Malgré les efforts soutenus de Washington, Londres, Paris et d’autres puissances pour mettre un terme aux hostilités entre Israël et le Hezbollah, ces initiatives avaient rapidement été contrariées par la détermination inébranlable du Premier ministre israélien.

Changement de cap

Même si les puissances occidentales trouvaient en Yoav Gallant un interlocuteur plus réceptif et ouvert aux demandes de la Maison Blanche, de Downing Street et du Palais de l’Élysée, une décision politique unifiée au sein du gouvernement israélien aurait pris le dessus sur les négociations internationales pour un règlement politique.

Netanyahou et Gallant auraient trouvé un terrain d’entente concernant la stratégie à adopter au Liban, et auraient obtenu le soutien tacite de Washington, grâce à un silence diplomatique révélateur.

La stratégie envisagée consisterait en une intensification massive des frappes aériennes sur le Liban-Sud, la vallée de la Bekaa, la banlieue sud de Beyrouth, ainsi que d’autres régions stratégiques, avec une possible invasion terrestre en perspective.

Ce changement de cap de la part du ministre de la Défense est illustré par son rôle central lors des frappes successives ayant conduit à la mort de Hassan Nasrallah: c’est Gallant lui-même qui supervisait les opérations depuis la salle de crise à Tel-Aviv, en étroite coordination avec le Premier ministre, qui se trouvait alors à New York.

La décision de cet assassinat aurait été prise avec l’aval du cabinet de guerre – dont font partie Netanyahou et Gallant – plusieurs jours à l’avance, selon des informations concordantes relayées par plusieurs médias internationaux.

Malgré quelques différends persistants, Benjamin Netanyahou et Yoav Gallant avaient réussi à trouver un terrain d’entente sur la politique à suivre par rapport au Liban.

Selon des informations rapportées par le Times of Israel, le ministre de la Défense avait été écarté d’au moins trois consultations sécuritaires restreintes que le Premier ministre avait tenues récemment avec certains ministres clés, alors que les combats avec le Hezbollah s’intensifiaient.

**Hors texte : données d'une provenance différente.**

Lemma move_entry_refines now :
  wp (move_entry parent name np nname src (is_dir s) now) f
    (λ _ f', view f' = Tree.attach np nname src (Tree.detach parent name src (view f))) (λ _ _, False).
Proof.
  pose proof moved_lookup as Hmv. unfold move_entry. set (z := if is_dir s && negb (parent =? np) then 1%Z else 0%Z).
  assert (-1 <= - z <= 1 ∧ -1 <= z <= 1)%Z as [Hz1 Hz2] by (unfold z; destruct (_ && _); lia).
  pose proof (Hroom parent p Hp) as Hnp. pose proof (Hroom np q Hq) as Hnq.
  rewrite wp_bind. apply (wp_set_entry _ _ _ _ p); [done|done|]. set (p1 := p <| kind ::= with_entry name None |>).
  rewrite wp_bind. unfold dir_changed. destruct (decide (np = parent)) as [Hd|Hd].
  - subst np. assert (q = p ∧ pq = pp ∧ es' = es) as (-> & -> & ->) by (split_and!; congruence).
    assert (z = 0%Z) as Hz0 by (unfold z; rewrite N.eqb_refl, andb_false_r; done).
    apply (wp_set_entry _ _ _ _ p1); [unfold put; simpl; by rewrite lookup_insert_eq|by unfold p1; rewrite is_dir_with_entry|].
    rewrite wp_bind, put_same. eapply wp_edit_inode; [unfold put; simpl; by rewrite lookup_insert_eq|].
    rewrite put_same, wp_bind. eapply wp_edit_inode; [unfold put; simpl; by rewrite lookup_insert_eq|]. rewrite put_same.
    eapply wp_edit_inode; [unfold put; simpl; by rewrite lookup_insert_ne, Hs by done|].
    rewrite view_put, view_put. apply map_eq. intros x. rewrite Hmv.
    destruct (decide (x = src)) as [->|Hx]; [by rewrite lookup_insert_eq|]. rewrite lookup_insert_ne by done.
    destruct (decide (x = parent)) as [->|Hxn]; [|by rewrite lookup_insert_ne by congruence].
    rewrite lookup_insert_eq. f_equal.
    rewrite Hz0, N.eqb_refl, andb_false_r. unfold shape, touch, p1. simpl. rewrite Hkp. simpl.
    rewrite !as_u32_small by (unfold u32_max in *; rewrite ?as_u32_small by (unfold u32_max in *; lia); lia). f_equal. lia.
  - apply (wp_set_entry _ _ _ _ q); [unfold put; simpl; by rewrite lookup_insert_ne|done|]. set (q1 := q <| kind ::= with_entry nname (Some src) |>).
    rewrite wp_bind. eapply (wp_edit_inode _ _ _ p1);
      [unfold put; simpl; by rewrite lookup_insert_ne, lookup_insert_eq by done|].
    rewrite wp_bind. eapply (wp_edit_inode _ _ _ q1);
      [unfold put; simpl; by rewrite lookup_insert_ne, lookup_insert_eq by done|].
    eapply wp_edit_inode; [unfold put; simpl; by rewrite !lookup_insert_ne, Hs by done|].
    rewrite !view_put. apply map_eq. intros x. rewrite Hmv.
    destruct (decide (x = src)) as [->|Hx]; [by rewrite lookup_insert_eq|]. rewrite lookup_insert_ne by done.
    destruct (decide (x = np)) as [->|Hxn].
    + rewrite lookup_insert_eq. f_equal.
      rewrite (shape_stamped _ _ _ pq (<[nname := src]> es')); [|unfold q1; simpl; by rewrite Hkq|done|done].
      f_equal. unfold z, q1. simpl. destruct (_ && _); lia.
    + rewrite lookup_insert_ne by done. destruct (decide (x = parent)) as [->|Hxp].
      * rewrite lookup_insert_eq. f_equal.
        rewrite (shape_stamped _ _ _ pp (delete name es)); [|unfold p1; simpl; by rewrite Hkp|done|done].
        f_equal. unfold z, p1. simpl. rewrite (proj2 (N.eqb_neq parent np)) by congruence. destruct (is_dir s); simpl; lia.
      * by rewrite !lookup_insert_ne.
Qed.
End move.

(** ** Walking up a tree *)

Lemma view_parent_of f d p : parent_of f d p ↔ d ≠ ROOT_INO ∧ ∃ es n, view f !! d = Some (SDir p es n).
Proof.
  unfold parent_of. split.
  - intros (Hr & x & es & Hx & Hk). split; [done|]. exists es, (nlink x). rewrite view_lookup, Hx. simpl. unfold shape. by rewrite Hk.
  - intros (Hr & es & n & (x & Hx & Hk & _)%view_SDir). split; [done|]. eauto.
Qed.

Lemma tree_rooted f : tree_ok (view f) → rooted f.
Proof.
  intros Hok d. destruct (parent_of_dec f d) as [[p Hp]|Hp]; [|exists 0%nat; constructor; by right].
  apply view_parent_of in Hp as (Hr & es & n & Hd).
  assert (Tree.climbs (view f) None d) as Hc by (apply Hok; by rewrite Hd). clear -Hc.
  induction Hc as [|c Hc|d p es n Hd Hp [k IH]]; [exists 0%nat; constructor; by left|done|].
  destruct (decide (d = ROOT_INO)) as [->|Hne]; [exists 0%nat; constructor; by left|].
  exists (S k). eapply (stop_later f _ _ d p); [done|apply view_parent_of; eauto|done].
Qed.

Lemma tabove_above f a d : Tree.tabove (view f) a d → above f a d.
Proof.
  induction 1 as [|d p es n Hr Hd _ IH]; [constructor|]. eapply above_step; [|done]. apply view_parent_of. eauto.
Qed.

Lemma node_count f i x : tree_ok (view f) → inodes f !! i = Some x → 1 <= nlink x ∧ (is_dir x = true → 2 <= nlink x).
Proof.
  intros Hok Hx. destruct (is_dir x) eqn:Hd.
  - destruct (view_dir f i x Hx Hd) as (pp & es & _ & Hv). pose proof (Tree.ob_dir _ _ Hok _ _ _ _ Hv). lia.
  - pose proof (view_leaf f i x Hx Hd) as Hv. destruct (Tree.ob_leaf _ _ Hok _ _ Hv) as [_ H1]. split; [by apply H1|done].
Qed.

Lemma shape_nlink x y : shape x = shape y → nlink x = nlink y ∧ is_dir x = is_dir y.
Proof. unfold shape, is_dir. destruct (kind x), (kind y); naive_solver. Qed.

(** The directories and the source of a rename, once the target is gone. *)
Lemma after_remove f f1 parent np src x p q s sx pp pq es es' name nname :
  tree_ok (view f) → view f1 = Tree.remove np nname x (view f) →
  inodes f !! parent = Some p → kind p = Dir pp es → es !! name = Some src →
  inodes f !! np = Some q → kind q = Dir pq es' → es' !! nname = Some x → Some x ≠ Some src →
  inodes f !! src = Some s → src ≠ np → view f !! x = Some sx → (∀ y, Tree.node_links y sx = 0%nat) →
  ∃ p1 es1 q1 s1, inodes f1 !! parent = Some p1 ∧ kind p1 = Dir pp es1 ∧ es1 !! name = Some src ∧ 1 <= nlink p1 ∧
    inodes f1 !! np = Some q1 ∧ kind q1 = Dir pq (delete nname es') ∧ inodes f1 !! src = Some s1 ∧ shape s = shape s1.
Proof.
  intros Hok Hv1 Hp Hkp Hes Hq Hkq Hes' Hne Hs Hsn vx Hnl.
  assert (is_dir p = true) as Hdp by (unfold is_dir; by rewrite Hkp).
  assert (view f !! parent = Some (SDir pp es (nlink p))) as vp by (rewrite view_lookup, Hp; simpl; unfold shape; by rewrite Hkp).
  assert (view f !! np = Some (SDir pq es' (nlink q))) as vq by (rewrite view_lookup, Hq; simpl; unfold shape; by rewrite Hkq).
  assert (x ≠ np) as Hxn by (intros ->; exact (Tree.no_self_entry _ _ _ _ _ _ Hok vq Hes')).
  assert (x ≠ parent) as Hxp.
  { intros ->. rewrite vp in vx. injection vx as <-. specialize (Hnl src). simpl in Hnl. apply Tree.ecount_elem in Hes. lia. }
  assert (src ≠ x) as Hsx by congruence.
  destruct (Tree.remove_lookup (view f) np pq es' _ nname x sx vq vx Hxn) as (H1 & H2 & _). rewrite <- Hv1 in H1, H2.
  destruct (view_SDir _ _ _ _ _ H1) as (q1 & Hq1 & Hkq1 & Hnq1 & _).
  assert (view f1 !! src = Some (shape s)) as vs by (by rewrite H2, view_lookup, Hs).
  rewrite view_lookup in vs. apply fmap_Some in vs as (s1 & Hs1 & Hsh).
  destruct (node_count f parent p Hok Hp) as [_ Hn2]. specialize (Hn2 Hdp). destruct (decide (parent = np)) as [Heq|Hpn].
  - subst np. rewrite Hp in Hq. injection Hq as <-. rewrite Hkp in Hkq. injection Hkq as <- <-.
    exists q1, (delete nname es), q1, s1. split_and!; [done|done|rewrite lookup_delete_ne; [done|congruence]| |done..].
    rewrite Hnq1. destruct (is_sdir (Some sx)); lia.
  - rewrite <- (H2 parent) in vp by done. apply view_SDir in vp as (p1 & Hp1 & Hkp1 & Hnp1 & _). exists p1, es, q1, s1.
    split_and!; [done..|lia|done|done|done|done].
Qed.

Lemma rename_refines f parent name np nname now :
  tree_ok (view f) → roomy f →
  wp (rename_in parent name np nname now) f
    (λ _ f', tree_ok (view f') ∧ ∃ src dst, lookup f parent name = Ok src ∧ entry f np nname = Ok dst ∧
       view f' = if decide (dst = Some src) then view f else Tree.move parent name np nname src dst (view f))
    (λ _ f', f' = f).
Proof.
  intros Hok Hroom. apply wp_rename_in; [done|by apply tree_rooted|..].
  { intros p src q Hp Hdp He Hq Hdq He'. split; [done|]. exists src, (Some src).
    rewrite decide_True by done. split_and!; [apply lookup_Ok; by exists p|apply entry_Ok; by exists q|done]. }
  intros p src s q dst Hp Hdp He Hq Hdq He' Hne Hs Hab.
  assert (lookup f parent name = Ok src ∧ entry f np nname = Ok dst) as [Hlk Hen]
    by (split; [apply lookup_Ok; by exists p|apply entry_Ok; by exists q]).
  destruct (view_dir f parent p Hp Hdp) as (pp & es & Hkp & vp). destruct (view_dir f np q Hq Hdq) as (pq & es' & Hkq & vq).
  assert (es !! name = Some src) as Hes by (unfold entry_of in He; by rewrite Hkp in He).
  assert (es' !! nname = dst) as Hes' by (unfold entry_of in He'; by rewrite Hkq in He').
  assert (view f !! src = Some (shape s)) as vs by (by rewrite view_lookup, Hs).
  assert (is_sdir (Some (shape s)) = true → ¬ Tree.tabove (view f) src np) as Hta.
  { rewrite is_sdir_shape. intros Hd Ht. by apply (Hab Hd), tabove_above. }
  assert (src ≠ parent) as Hsp by (intros ->; exact (Tree.no_self_entry _ _ _ _ _ _ Hok vp Hes)).
  assert (src ≠ np) as Hsn.
  { intros ->. rewrite vs in vq. apply Hta; [by injection vq as ->|constructor]. }
  destruct (node_count f src s Hok Hs) as [Hs1 _].
  rewrite wp_bind. destruct dst as [x|].
  - eapply wp_mono; [eapply (replace_target_refines f); [done|exact Hq|done|done|by eapply node_count]| |done].
    intros dropped f1 (Hv1 & Hr1 & sx & vx & Hnl).
    destruct (after_remove f f1 parent np src x p q s sx pp pq es es' name nname)
      as (p1 & es1 & q1 & s1 & Hp1 & Hkp1 & Hes1 & Hnp1 & Hq1 & Hkq1 & Hs1' & Hsh); [done..|].
    destruct (shape_nlink _ _ Hsh) as [Hnl1 ->].
    rewrite wp_bind. eapply wp_mono with (R := λ _ _, False); [|intros [] f' Hf'|done].
    { eapply (move_entry_refines f1 Hr1 parent np src p1 q1 s1 pp pq es1); try done;
        [apply lookup_delete_eq|lia]. }
    rewrite wp_ret, Hf', Hv1. split; [|exists src, (Some x); by rewrite decide_False by done].
    eapply (Tree.move_ok _ parent pp es _ name src (shape s) np pq es' _ nname (Some x)); try done.
    intros y [= <-]. by exists sx.
  - rewrite wp_ret, wp_bind.
    eapply wp_mono; [eapply (move_entry_refines f Hroom parent np src p q s pp pq es es'); try done;
      intros _; by eapply node_count| |done].
    intros [] f' Hf'. rewrite wp_ret, Hf'. split; [|by exists src, None].
    eapply (Tree.move_ok _ parent pp es _ name src _ np pq es' _ nname None); done.
Qed.

(** ** The operations against the abstract tree *)

(** C17. [Rename] is the move of one name.  On a well-formed tree it leaves a
    well-formed tree: the one in which the target's name, if taken, is removed
    with what it named when that was its last name, and then the source's name
    moves, parent pointer and subdirectory counts included.  Renaming to a name of
    the same inode changes nothing.  A refused rename changes nothing. *)
Theorem rename_correct f parent name np nname now :
  tree_ok (view f) → roomy f →
  match rename_in parent name np nname now f with
  | (f', Ok _) => tree_ok (view f') ∧ ∃ src dst, lookup f parent name = Ok src ∧ entry f np nname = Ok dst ∧
      view f' = if decide (dst = Some src) then view f else Tree.move parent name np nname src dst (view f)
  | (f', Err _) => f' = f
  | (_, Panic) => False
  end.
Proof.
  intros Ht Hr. pose proof (rename_refines f parent name np nname now Ht Hr) as Hw. unfold wp in Hw.
  by destruct (rename_in _ _ _ _ _ f) as [f' []].
Qed.

(** C18. [Mknode] adds one node of the type and owner asked for, under a fresh number,
    and one name for it that was not taken; when the name is taken it succeeds only
    as the retry of the operation that made the node of that name, told by its id,
    and then changes nothing; refused, it changes nothing. *)
Theorem mknode_correct f parent name id t target rdev m cm u g now :
  tree_ok (view f) → roomy f → fresh f →
  match mknode_in parent name id t target rdev m cm u g now f with
  | (f', Ok _) =>
      match entry f parent name with
      | Ok None => tree_ok (view f') ∧ view f !! next_ino f = None ∧ created f parent name id t u g f'
      | _ => f' = f ∧ retried f parent name id
      end
  | (f', Err _) => f' = f
  | (_, Panic) => False
  end.
Proof.
  intros Ht Hr Hf. pose proof (fresh_next f Hf) as Hn.
  pose proof (mknode_refines f Ht Hr parent name id t target rdev m cm u g now Hn) as Hw. unfold wp in Hw.
  destruct (mknode_in _ _ _ _ _ _ _ _ _ _ _ f) as [f' []]; [|done..].
  rewrite view_lookup, Hn. destruct Hw as [[-> Hid]|(Hok & -> & Hc)]; [|done]. destruct Hid as (? & i & x & He & ?). rewrite He. split; [done|]. split; [done|]. by exists i, x.
Qed.

(** C19. [Unlink] and [Rmdir] take one name away, and the node with it when that
    was the last; refused (a directory unlinked, a directory with entries removed,
    a missing name), they change nothing. *)
Theorem unlink_rmdir_correct f parent name now (dir : bool) :
  tree_ok (view f) → roomy f →
  match (if dir then rmdir_in parent name now ;; mret None else unlink_in parent name now) f with
  | (f', Ok _) => tree_ok (view f') ∧ ∃ i, lookup f parent name = Ok i ∧ view f' = Tree.remove parent name i (view f)
  | (f', Err _) => f' = f
  | (_, Panic) => False
  end.
Proof.
  intros Ht Hr. destruct dir.
  - pose proof (rmdir_refines f Ht Hr parent name now) as Hw. unfold wp in Hw. unfold mbind, sm_bind.
    by destruct (rmdir_in _ _ _ f) as [f' []].
  - pose proof (unlink_refines f Ht Hr parent name now) as Hw. unfold wp in Hw. by destruct (unlink_in _ _ _ f) as [f' []].
Qed.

Toutefois, Gallant semble désormais aussi résolu à en finir avec le Hezbollah. Son soutien inébranlable à la campagne de frappes continues visant le bastion de cette formation dans la banlieue sud de Beyrouth, laquelle s’est intensifiée depuis vendredi soir, illustre cette nouvelle ligne dure. Il marque surtout un alignement stratégique avec Netanyahou sur la gestion du conflit avec le Hezbollah.

En dépit des tensions, des désaccords et des manœuvres politiques complexes, la relation entre Benjamin Netanyahou et Yoav Gallant incarne, à bien des égards, les paradoxes d’une nation en guerre. Ce qui semblait être un conflit personnel irréconciliable s’est progressivement transformé en une alliance de circonstances, forgée par les impératifs d’une stratégie militaire implacable.

Si l’histoire juge souvent les dirigeants à l’aune de leurs victoires ou de leurs échecs, il est encore trop tôt pour savoir si cette entente, construite sur le feu des combats et les débris des divergences, sera durable ou si elle se consumera à mesure que la poussière des bombardements se dissipera.

Ce qui est certain, cependant, c’est que dans l’ombre des frappes aériennes, au-delà des salles de crise et des négociations internationales, une autre bataille se joue: celle de la confiance et du pouvoir.

Dans ce théâtre d’ombres, Israël et ses dirigeants semblent écrire un chapitre où chaque décision, aussi calculée soit-elle, porte en elle une lourdeur sans précédent.